The Inquisition, however, was a law unto itself and was bound by no compacts. In a few months after the promulgation of the Concordia, the Suprema published everywhere a declaration that it referred only to trivial customs and did not condone the use of Moorish rites and ceremonies, and that those who performed them or lapsed from the faith were to be duly prosecuted, to all of which it stated that the emperor acceded.[973] When, therefore, the Aragonese nobles, in 1529, presented remonstrances to Charles and to Manrique, the latter replied that it was their salvation and not their injury that was sought, and that he hoped that God might lay his hands upon them, so that all would eventuate well.[974] The hand of God, as laid upon them through the Inquisition, was not merciful for, in 1531, the Valencia tribunal had fifty-eight trials for heresy, with some thirty-seven burnings in person, most of whom presumably were Moriscos. Saragossa was somewhat milder for, in 1530, it reported that in the last auto it had reconciled a number of Moriscos, commuting confiscation and prison into fines and, in some cases, to scourging; that the fines had been assigned to a cleric who should instruct the penitents, but the receiver had refused to surrender the money, whereupon the Suprema suggested a separate collection of fines and their payment to instructors.[975] Thus the Inquisition went imperturbably on its way and, when the Córtes of the three kingdoms complained that it was notorious that there had been no attempt to instruct the Moriscos, or to provide churches for them, and that it was a great abuse to prosecute them as heretics, Cardinal Manrique unctuously replied that they had been treated with all moderation and benignity and that, for the future, provision would be made, with the assent of the emperor, as best comported with the service of God and the salvation of their souls.[976]
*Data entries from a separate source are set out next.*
(** * Tracking callbacks of optuna.integration

    A shallow embedding of [optuna/integration/wandb.py] (the
    Weights & Biases callback) and of the MLflow callback that
    [tests/integration_tests/test_mlflow.py] exercises, together with the
    properties of the two adapters.

    The tracking SDKs are external: an adapter is modelled by the calls it
    issues into its SDK, threaded through a small state-and-exception
    monad. *)

From Stdlib Require Import ZArith PrimFloat Ascii String.
From stdpp Require Import gmap strings list fin_maps pretty.

Local Open Scope Z_scope.
Local Open Scope string_scope.

(** ** Python prelude *)

(** [s.split(sep)] for a one-character separator: the pieces between the
    separators, in order; never the empty list. *)
Fixpoint split (sep : ascii) (s : string) : list string :=
  match s with
  | EmptyString => [EmptyString]
  | String c s' =>
      if Ascii.eqb c sep then EmptyString :: split sep s'
      else match split sep s' with
           | [] => [String c EmptyString]
           | w :: ws => String c w :: ws
           end
  end.

(** [l[-1]] on a list of strings that [split] produced. *)
Definition last_item (l : list string) : string := List.last l EmptyString.

(** [str(x).split(".")[-1]], the idiom both adapters use on enum values. *)
Definition split_dot_last (s : string) : string := last_item (split "." s).

(** Statements either return or raise; the state they leave behind is
    kept in both cases. *)
Inductive Result (E A : Type) : Type :=
| Return (a : A)
| Raise (e : E).
Arguments Return {E A} a.
Arguments Raise {E A} e.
Even more defiantly self-willed was the conduct of the Inquisition with regard to confiscations. We have seen that these were the property of the crown and that, when the Inquisition was allowed to retain the proceeds, it was a concession dependent upon the will of the sovereign. Yet it sturdily set aside the laws of the land and the commands of the emperor, and persisted in confiscating the property of its penitents. The earliest fuero of Valencia, granted by Jaime I after the conquest, provided that, in capital cases of heresy and treason, allodial lands and personal property should accrue to the king, while feudal lands and those held under rent-charge or other service, should revert to the lord. The new Inquisition disregarded this and, in 1488, the Córtes of Orihuela demanded its observance, to which Ferdinand assented. Still the Inquisition persisted and he agreed to the demands of the Córtes of 1510, that he should compound for all lands thus illegally obtained. This was equally fruitless and, in 1533, the Córtes of Monzon repeated the complaint; it was the lords and churches that suffered by the confiscations inflicted on their vassals, and some compromise should be reached as to past infractions of the fuero. To this the answer was equivocal; there was no confiscation and, please God, with the efforts on foot for the instruction of the converts, there would be no necessity for it in the future but, if there should be, provision would be made to protect the lords, and meanwhile a commission could decide as to what would be just for the past.[977]